◆ Activity:
All of the data below should be copied exactly as it stands.

--- Exercise inputs ---

(* ===== verification/OramStorageSpec.v ===== *)
(** * What the ORAM block storage promises

    The abstract specification of the storage is a memory of blocks indexed
    by tree nodes: [checkout] reads the blocks of a branch, [checkin] writes
    them.  With an untrusted side that keeps what it is given
    ([UntrustedStorageLaws]) the encrypted and hashed storage of
    [OramStorage.v] implements this memory without ever panicking; with an
    arbitrary untrusted side the hashes bind every block below the topmost
    one that left the enclave. *)

From S2P Require Import Prelude.
From S2P Require Import OramStorage.

Local Open Scope Z_scope.
Local Open Scope fog_scope.

(** ** Memories of blocks *)

(** The data and metadata of each tree node. *)
Abbreviation memory := (Z -> bytes * bytes).

Definition mem_write (mem : memory) (i : Z) (b : bytes * bytes) : memory :=
  fun j => if decide (j = i) then b else mem j.

(** The blocks of a branch written node by node. *)
Fixpoint write_branch (mem : memory) (branch : list Z) (data meta : list bytes) : memory :=
  match branch, data, meta with
  | i :: branch, d :: data, m :: meta => write_branch (mem_write mem i (d, m)) branch data meta
  | _, _, _ => mem
  end.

---

◆ Response area:
(* ===== verification/OramStorageSpec.v ===== *)
(** * What the ORAM block storage promises

    The abstract specification of the storage is a memory of blocks indexed
    by tree nodes: [checkout] reads the blocks of a branch, [checkin] writes
    them.  With an untrusted side that keeps what it is given
    ([UntrustedStorageLaws]) the encrypted and hashed storage of
    [OramStorage.v] implements this memory without ever panicking; with an
    arbitrary untrusted side the hashes bind every block below the topmost
    one that left the enclave. *)

From S2P Require Import Prelude.
From S2P Require Import OramStorage.

Local Open Scope Z_scope.
Local Open Scope fog_scope.

(** ** Memories of blocks *)

(** The data and metadata of each tree node. *)
Abbreviation memory := (Z -> bytes * bytes).

Definition mem_write (mem : memory) (i : Z) (b : bytes * bytes) : memory :=
  fun j => if decide (j = i) then b else mem j.

(** The blocks of a branch written node by node. *)
Fixpoint write_branch (mem : memory) (branch : list Z) (data meta : list bytes) : memory :=
  match branch, data, meta with
  | i :: branch, d :: data, m :: meta => write_branch (mem_write mem i (d, m)) branch data meta
  | _, _, _ => mem
  end.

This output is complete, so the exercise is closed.